Back in April, an Israeli lunar lander named Beresheet (Hebrew for “In The Beginning”) crashed on the moon. Part of the payload came from a non-profit foundation named the Arch Mission Foundation.

This payload was meant to be an informational ‘back-up’ of humanity and the Earth. It had a DVD which contained 30 million pages of human knowledge, as well as 60,000 etched pages requiring no computer to read, keys to 5000 languages, and DNA samples from 25 people.

Nova Spivack, the chairman of the foundation stated that in the event of a global catastrophe, this informational library, parked on the Moon, could be sufficient to “regenerate the human race.”

Then last month, they came clean.

Also included was a postage stamp sized piece of tape. On this tape were about 10,000 microscopic animals called tardigrades. These creatures are also known as “water bears”. Thousands more were sealed in a resin layer which coated the DVD.
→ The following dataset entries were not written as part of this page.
(* ===== verification/TrafficMetrics.v ===== *)
(** * The metrics of the running gateway

    The counters of [/metrics] while any number of requests, reports and a
    shutdown interleave: together with the updates that the handlers are about to
    make, they add up to what the clients have been sent and to the refusals that
    are about to be, which are counted first. *)

From S2P Require Import Prelude GoFloat GoString Model Examples Interfaces Wire Protocol Parse Sse Stream Gateway Chat ChatMetrics AttemptRun Traffic TrafficRun.
From S2P Require Config Registry Admission Routing Metrics WorkerClient.

#[local] Open Scope Z_scope.
#[local] Open Scope go_scope.

(** The counters that can be read off the responses. *)
Definition tracked : list string := requests_total :: cancellations_total :: followed.

(** What a whole response adds to a counter. *)
Definition reported (name : string) (ws : list http_event) : Z := tally name ws + on cancellations_total (abandoned ws) name.

Lemma tally_none (name : string) (ws : list http_event) :
  (forall w, event_amount name w = 0) -> tally name ws = 0.
Proof. intros H. unfold tally. induction ws as [|w ws IH]; [done|]. csimpl. by rewrite H, IH. Qed.

Lemma reported_requests (ws : list http_event) : reported requests_total ws = 0.
Proof.
  unfold reported. rewrite tally_none; [|intros [|e| |[]]; try reflexivity; cbn [event_amount]; unfold on; by rewrite !andb_false_r].
  unfold on. by rewrite andb_false_r.
Qed.

Lemma reported_cancellations (ws : list http_event) : reported cancellations_total ws = if abandoned ws then 1 else 0.
Proof.
  unfold reported. rewrite tally_none; [|intros [|e| |[]]; try reflexivity; cbn [event_amount]; unfold on; by rewrite !andb_false_r].
  unfold on. by rewrite andb_true_r.
Qed.

Lemma reported_followed (name : string) (ws : list http_event) : name ∈ followed -> reported name ws = tally name ws.
Proof.
  intros Hn. unfold reported, on. assert ((name =? cancellations_total)%string = false) as -> by
    (unfold followed in Hn; repeat (apply elem_of_cons in Hn as [->|Hn]; [reflexivity|]); by apply not_elem_of_nil in Hn).
  rewrite andb_false_r. apply Z.add_0_r.
Qed.

Ltac by_tracked Hn :=
  unfold tracked, followed in Hn; repeat (apply elem_of_cons in Hn as [->|Hn]; [try reflexivity|]);
  try (by apply not_elem_of_nil in Hn).

(** Operations on other metrics. *)
Definition elsewhere (ops : list Metrics.op) : Prop := forall name, name ∈ tracked -> amount name ops = 0.

Lemma agrees_elsewhere (ops : list Metrics.op) : agrees ops [] false -> elsewhere ops.
Proof.
  intros [H1 H2 _ H4] name Hn. rewrite list.Forall_forall in H1. unfold tracked in Hn.
  apply elem_of_cons in Hn as [->|[->|Hn]%elem_of_cons]; [done..|]. by rewrite (H1 name Hn).
Qed.

(** ** One attempt *)
Section Pipe.
Context {T : TimestampPb} (request : Request) (workerID : string) (error_text : GoError -> string).
Context (SSEBufferSize : nat) (started : Time).

Abbreviation pipe_step := (Stream.step request workerID error_text SSEBufferSize started).
Abbreviation pipe_reachable := (Stream.reachable request workerID error_text SSEBufferSize started).

Lemma phase_finished (p : pipe) (err : option GoError) : p_phase p = Finished err -> is_finished p = true.
Proof. intros H. unfold is_finished. by rewrite H. Qed.

Lemma returned_phase (p : pipe) : returned p = true -> exists err, p_phase p = Finished err /\ due p = [].
Proof.
  unfold returned, is_finished. destruct (p_phase p) as [| |err]; [done..|]. exists err. by destruct (due p).
Qed.

Lemma step_appends (p p' : pipe) : pipe_step p p' -> exists l, ops p' = ops p ++ l.
Proof.
  intros Hs. destruct Hs; try (by eexists); exists []; rewrite app_nil_r; try done.
  all: unfold received, take_first, push; by repeat case_match.
Qed.

Lemma pipe_ops_amount (name : string) (p p' : pipe) :
  pipe_step p p' -> amount name (pipe_ops p p') = amount name (ops p') - amount name (ops p).
Proof.
  intros [l Hl]%step_appends. unfold pipe_ops. rewrite Hl, drop_app_length, amount_app. lia.
Qed.

(** What an attempt has counted and is about to count is its response. *)
Lemma booked_amount (p : pipe) (name : string) :
  pipe_reachable p -> name ∈ tracked ->
  booked name p = tally name (out p) + on cancellations_total (is_finished p && abandoned (out p)) name.
Proof.
  intros [H1 H2 _ _ _ _ H7 _]%reachable_counters Hn. rewrite list.Forall_forall in H1.
  unfold tracked in Hn. apply elem_of_cons in Hn as [->|[->|Hn]%elem_of_cons].
  - rewrite H7. pose proof (reported_requests (out p)) as Hr. unfold reported, on in *. rewrite !andb_false_r in *. lia.
  - rewrite H2. pose proof (reported_cancellations (out p)) as Hr. unfold reported, on in *. rewrite !andb_true_r in *.
    destruct (is_finished p), (abandoned (out p)); cbn [andb] in *; lia.
  - rewrite (H1 name Hn). unfold on. assert ((name =? cancellations_total)%string = false) as -> by by_tracked Hn.
    rewrite andb_false_r. lia.
Qed.

(** A handler that has ended has counted its response. *)
Lemma finished_amount (p : pipe) (name : string) :
  pipe_reachable p -> is_finished p = true -> due p = [] -> name ∈ tracked -> amount name (ops p) = reported name (out p).
Proof.
  intros Hr Hf Hd Hn. pose proof (booked_amount p name Hr Hn) as Hb. unfold booked in Hb. rewrite Hf, Hd in Hb.
  change (amount name []) with 0 in Hb. unfold reported. cbn [andb] in Hb. lia.
Qed.

Lemma due_amount (p : pipe) (name : string) : pipe_reachable p -> name ∈ tracked -> 0 <= amount name (due p) <= 1.
Proof. intros Hr Hn. by apply single_amount; [apply (ci_due _ _ _ (reachable_counters _ _ _ _ _ p Hr))|]. Qed.
End Pipe.

(** ** One request *)
Section Gateway.
Context {T : TimestampPb} (Code : GoError -> Z) (error_text : GoError -> string).
Context (registry_error_text : Registry.RegistryError -> string) (cfg : Config.RouterConfig).

Abbreviation gateway_step := (Traffic.step Code error_text registry_error_text).
Abbreviation turn_step := (Traffic.turn_step Code error_text).
Abbreviation metrics s := (s_metrics (g_server (st_shared s))).

Definition entered (q : req) : bool := match q_pc q with AtEnter => false | _ => true end.

(** The attempt that is being answered. *)
Definition current (q : req) : option pipe :=
  match q_pc q with AtEvents _ _ => o_pipe <$> list.last (q_pipes q) | _ => None end.

(** What the client has been sent so far. *)
Definition sent (q : req) : list http_event := q_writes q ++ from_option out [] (current q).

(** The updates that the handler makes before it does anything else. *)
Definition next_updates (q : req) : list Metrics.op := q_pending q ++ from_option due [] (current q).

(** The refusal that is about to be written: its counter comes first. *)
Definition announced (q : req) : list http_event := match q_pc q with AtWrite e _ => [WriteAPIError e] | _ => [] end.

(** The handler has given up a stream that it had begun. *)
Definition gave_up (q : req) : bool := abandoned (sent q) && from_option is_finished true (current q).

(** What of the request a counter is about. *)
Definition observed (name : string) (q : req) : Z :=
  on requests_total (entered q) name + on cancellations_total (gave_up q) name + tally name (sent q ++ announced q).

(** The account that is carried through the steps: of the attempt that is being
    answered, what it has counted. *)
Definition seen (name : string) (q : req) : Z :=
  on requests_total (entered q) name +
  match q_pc q with
  | AtEvents _ _ => match list.last (q_pipes q) with Some a => amount name (ops (o_pipe a)) | None => 0 end
  | AtWrite e _ => tally name [WriteAPIError e]
  | _ => reported name (q_writes q)
  end.

Definition owed (name : string) (q : req) : Z := amount name (q_pending q).

(** The streams are over but for the one that is being answered. *)
Definition pipes_over (q : req) : Prop := forall i a, q_pipes q !! i = Some a ->
  returned (o_pipe a) = true \/ (exists v w, q_pc q = AtEvents v w) /\ S i = length (q_pipes q).

(** A change of the metrics that pays for a change of a request. *)
Definition pays (m m' : Metrics.Registry) (q q' : req) : Prop :=
  exists ops, m' = Metrics.run_ops m ops /\ forall name, name ∈ tracked ->
    amount name ops = (seen name q' - owed name q') - (seen name q - owed name q).

Lemma pays_later (m m' : Metrics.Registry) (q q' : req) :
  m' = m -> q_pending q = [] ->
  (forall name, name ∈ tracked -> amount name (q_pending q') = seen name q' - seen name q) -> pays m m' q q'.
Proof.
  intros -> Hq Ha. exists []. split; [done|]. intros name Hn. unfold owed. rewrite Hq, (Ha name Hn). cbn. lia.
Qed.

(** Before the response, the request has been sent nothing. *)
Lemma told_writes (q : req) :
  told Code error_text cfg q -> match q_pc q with AtRelease | AtReleased | AtLeave | Left => True | _ => q_writes q = [] end.
Proof.
  unfold told, attempting, blank. destruct (q_pc q) as [| |r|r|r|v|v ws|v d w|v w|v w c|v w c|v w|v w|v w e|v w e c|v w e|e|e []| | | |];
    try done; naive_solver.
Qed.
(** A turn whose updates and whose place are known. *)
Ltac later q Hpc Hp Hw :=
  apply pays_later; [reflexivity|exact Hp|]; let name := fresh "name" in let Hn := fresh "Hn" in
  intros name Hn; unfold seen, entered;
  cbn [goto set_started set_request set_lease set_pipes add_opened set_panic q_pc q_pending q_writes q_pipes];
  rewrite ?Hpc, ?Hw; by_tracked Hn.

Lemma turn_request_pays (t : turn) (g g' : shared) (q q' : req) :
  q_pending q = [] -> q_writes q = [] -> (q_pc q = AtEnter \/ q_pc q = AtRequest) ->
  turn_step t g q = Some (g', q') -> pays (s_metrics (g_server g)) (s_metrics (g_server g')) q q'.
Proof.
  intros Hp Hw Hpc. unfold Traffic.turn_step. rewrite Hp. destruct Hpc as [Hpc|Hpc]; rewrite Hpc.
  - intros [= <- <-]. later q Hpc Hp Hw.
  - destruct (parseRequest _ _ _ _) as [r|e] eqn:He; intros [= <- <-]; [later q Hpc Hp Hw|].
    apply parseRequest_status in He. apply pays_later; [done|done|]. intros name Hn. unfold seen, entered.
    cbn [goto q_pc q_pending q_writes]. rewrite Hpc, Hw. unfold reported, tally. cbn. rewrite He. by_tracked Hn.
Qed.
Tardigrades are amazing creatures. They are around 0.05 to 1.2 millimetres long and have tubby bodies and eight legs tipped with tiny ‘hands’. When there is a lack of water, these animals can go into a dormant state for decades. They can survive boiling (149°C), freezing (-200°C) and the vacuum and radiation of space. Basically a moon crash means nothing to them.

The only thing needed to reanimate them is water. Recently water ice has been discovered in abundance on the moon – often in the shadows of craters. A lunar crash could easily have melted some of this ice. If conditions are right, some of this melted ice could persist long enough for a colony of living tardigrades to form.

This is a bit of scaremongering. Actually their chances of forming a colony are very low. Even if the tardigrades did somehow find liquid water while still on the moon, without food, air and a moderate ambient temperature, they wouldn’t last very long once they revived. They are also susceptible to Ultra Violet light which is found in abundance on the moon.

Technically, international guidelines on interplanetary contamination don’t prohibit sending biological matter and organisms to the lunar surface, since most living creatures can’t survive there. But no governing body had a say in the tardigrades at all. The Arch Mission team had approval to add a digital library on the lander, but they didn’t inform Israel or the United States about the added water bears.

This raises important questions. Should we be sending animals up to the moon in the first place? Is it ethical? Should there be any accountability for planetary and lunar protection?
We sent nearly indestructible creatures up to a world we barely know or understand. Will we do the same thing to Mars, Titan, Europa or Enceladus, especially with recent growth in the private space industry?

These are important questions and considerations we should be making before we attempt to colonize Mars and beyond.

If you go outside this week and look up at the moon, think of the thousands of tardigrades stranded there.